On the first exit time out of a semigroup in $R^m$ for a random walk

Let $(S_n)$ be a random walk generated by a sequence of random i. i. d. vectors $(\xi_n)$; $\xi_n\in R^m$. Let $H$ be a subset of $R^m$. In this paper, we study the random variable
$$ \eta=\eta_H=\min\{k\colon k\ge 1,S_k\notin H\}. $$
Main results are obtained in the case when $H$ is a semi-group. For $|z|<1$ and $\lambda=(\lambda_1,\dots,\lambda_m)\in R^m$, we prove the formula
$$ \sum_{n=0}^{\infty}z^n\mathbf M(e^{i(\lambda,S_n)};\eta_H>n)= \exp\biggl\{\sum_{n=1}^{\infty}\frac{z^n}{n}\mathbf M(e^{i(\lambda,S_n)};E_{0,n})\biggr\} $$
where $E_{0,n}$ is the event: $n$ is not a ladder index for any of $n$ cyclical rearrangements of $\xi_1,\dots,\xi_n$.
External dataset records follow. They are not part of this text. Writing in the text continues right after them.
(** Taking and giving back the timer control around an operation. *)
Lemma tame_with_ctrl {A} (m : pl A) :
  (forall w, Z.testbit (ReqFeature (w_req w)) 4 = true -> work_running w = false ->
     twp m (fun _ w' => obs w' = obs w /\ work_running w' = false /\
       arr_DNUDReq (w_req w') = arr_DNUDReq (w_req w) /\ num_DNUDReq (w_req w') = num_DNUDReq (w_req w) /\
       ReqRefCnt (w_req w') = ReqRefCnt (w_req w) /\ rTO_chk_cnt (w_req w') = rTO_chk_cnt (w_req w) /\
       (work_queued w' = true -> work_queued w = true)) w) ->
  tame (_gain_PLReq_timer_ctrl;; (a ← m; (_rel_PLReq_timer_ctrl;; mret a))).
Proof.
  intros Hm w (S1 & S2 & S3). unfold _gain_PLReq_timer_ctrl, test_and_set_PLReq_fea, check_PLReq_fea.
  apply twp_bind, twp_bind, twp_bind, twp_gets. rewrite S1. apply twp_bind, twp_modify, twp_ret, twp_ret, twp_bind.
  eapply twp_mono; [apply Hm; [by apply Z.setbit_eq|done]|]. simpl.
  intros a w' (E1 & E2 & E3 & E4 & E5 & E6 & E7). apply twp_bind, twp_modify, twp_ret.
  split; [by transitivity (obs w'); [|rewrite E1]|]. unfold same_ctl, sound. simpl. rewrite E2, E3, E4, E5, E6, Z.clearbit_eq.
  repeat split; done || lia.
Qed.

Lemma tame_ext {A} (m m' : pl A) : (forall w, m w = m' w) -> tame m' -> tame m.
Proof. intros E H w Hw. unfold twp. rewrite E. by apply H. Qed.

Lemma tame_cancel_timer : tame PLReq_cancel_timer.
Proof.
  eapply tame_ext; [|apply (tame_with_ctrl (on ← test_and_clear_PLReq_fea PLREQ_FEA_TIMER_ON;
    if on : bool then running ← gets work_running;
      if running : bool then blocks else modify (fun w => set_work false (work_running w) w)
    else mret tt))].
  - intros w. unfold PLReq_cancel_timer, mbind, thread_bind. destruct (_gain_PLReq_timer_ctrl w) as [w1 u| |]; try done.
    destruct (test_and_clear_PLReq_fea PLREQ_FEA_TIMER_ON w1) as [w2 b| |]; try done.
    destruct b; [|by destruct u]. unfold gets. by destruct (work_running w2).
  - intros w _ Hr. unfold test_and_clear_PLReq_fea, check_PLReq_fea.
    apply twp_bind, twp_bind, twp_gets, twp_bind, twp_modify, twp_ret.
    destruct (Z.testbit _ _); [|by apply twp_ret].
    apply twp_bind, twp_gets. simpl. rewrite Hr. by apply twp_modify.
Qed.
#[local] Hint Resolve tame_cancel_DNUDReq tame_free_allDNReq tame_cancel_timer : disco.

(** Scheduling the timer queues its work. *)
Lemma schedule_timer_twp w :
  sound w ->
  twp PLReq_schedule_timer (fun _ w' => obs w' = obs w /\ sound w' /\ ReqRefCnt (w_req w') = ReqRefCnt (w_req w) /\
    rTO_chk_cnt (w_req w') = rTO_chk_cnt (w_req w) /\ num_DNUDReq (w_req w') = num_DNUDReq (w_req w)) w.
Proof.
  intros (S1 & S2 & S3). unfold PLReq_schedule_timer. apply twp_bind, twp_gets. destruct (_ <? _); [by apply twp_ret|].
  unfold _gain_PLReq_timer_ctrl, test_and_set_PLReq_fea, check_PLReq_fea, _rel_PLReq_timer_ctrl.
  apply twp_bind, twp_bind, twp_bind, twp_gets. rewrite S1. apply twp_bind, twp_modify, twp_ret, twp_ret.
  apply twp_bind, twp_bind, twp_gets, twp_bind, twp_modify, twp_ret, twp_bind.
  destruct (Z.testbit _ (PLReq_fea_num PLREQ_FEA_TIMER_ON)).
  1: apply twp_ret, twp_bind, twp_modify, twp_ret.
  2: apply twp_bind, twp_modify, twp_ret, twp_bind, twp_modify, twp_ret.
  all: split; [done|]; unfold sound; simpl; rewrite Z.clearbit_eq; done.
Qed.

(** ** The handlers of a write return *)

(** A request that is not freed: its item, its state, its references. *)
Definition phase (op : iorw_dir_t) (md : metaD_item_t) (st : PLReq_fsm_t) (refs : Z) (w : pl_world) : Prop :=
  sound w /\ ReqRefCnt (w_req w) = refs /\ ReqOPCode (w_req w) = op /\ freed w = false /\
  (work_queued w = true -> 2 <= rTO_chk_cnt (w_req w)) /\ mdata_item (w_req w) = md /\ plReq_stat (w_req w) = st.

Lemma phase_tame {A} (m : pl A) op md st c Q w :
  tame m -> phase op md st c w -> (forall a w', phase op md st c w' -> Q a w') -> twp m Q w.
Proof.
  intros Hm (S1 & S2 & S3 & S4 & S5 & S6 & S7) HQ. eapply twp_mono; [by apply Hm|]. simpl.
  intros a w' [[= E1 E2 E3 E4 E5 E6] (C1 & C2 & C3 & C4 & C5)]. apply HQ. unfold phase.
  rewrite C2, C3, E3, E4, E5, E6. split; [done|]. repeat split; auto.
Qed.

(** A phase after an update that does not concern it. *)
Ltac phase_again S := unfold phase; simpl; split; [exact S|]; repeat split; auto; lia.

Ltac tame_step :=
  apply twp_bind; eapply phase_tame; [solve [tamely]|eassumption|];
  match goal with H : phase _ _ _ _ ?w |- _ => clear w H end; intros ? ? ?.

Definition waiting : PLReq_fsm_t := {| st_plReq := PLREQ_S_WAIT_IO_DONE |}.
Definition ended : PLReq_fsm_t := {| st_plReq := PLREQ_S_CI_CALLER |}.

(** What remains of a request that was freed. *)
Definition gone (op : iorw_dir_t) (w : pl_world) : Prop :=
  sound w /\ ReqRefCnt (w_req w) = 0 /\ ReqOPCode (w_req w) = op /\
  (work_queued w = true -> 2 <= rTO_chk_cnt (w_req w)) /\ freed w = true.

Lemma free_twp op md st w : phase op md st 1 w -> twp (deref_and_free true) (fun _ => gone op) w.
Proof.
  intros (S1 & S2 & S3 & S4 & S5 & S6 & S7). unfold deref_and_free. apply twp_bind, twp_modify.
  unfold PLMgr_free_PLReq. apply twp_bind. apply (phase_tame _ op md st 0); [auto with disco| |].
  { phase_again S1. }
  intros _ w1 (T1 & T2 & T3 & T4 & T5 & T6 & T7). unfold PLReq_free_Req. apply twp_bind, twp_gets. rewrite T2.
  apply twp_modify. unfold gone. simpl. split; [exact T1|]. repeat split; auto.
Qed.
We find some sufficient conditions for the uniqueness of a solution of the equation
$$ (1-z\Phi(\lambda))\psi_1(z,\lambda)=\psi_2(z,\lambda) $$
where $\Phi(\lambda)=\mathbf M\exp\{i(\lambda,\xi_1)\}$.
Some estimates for the sequence $(\mathbf P(\eta_H>n))$ are also obtained.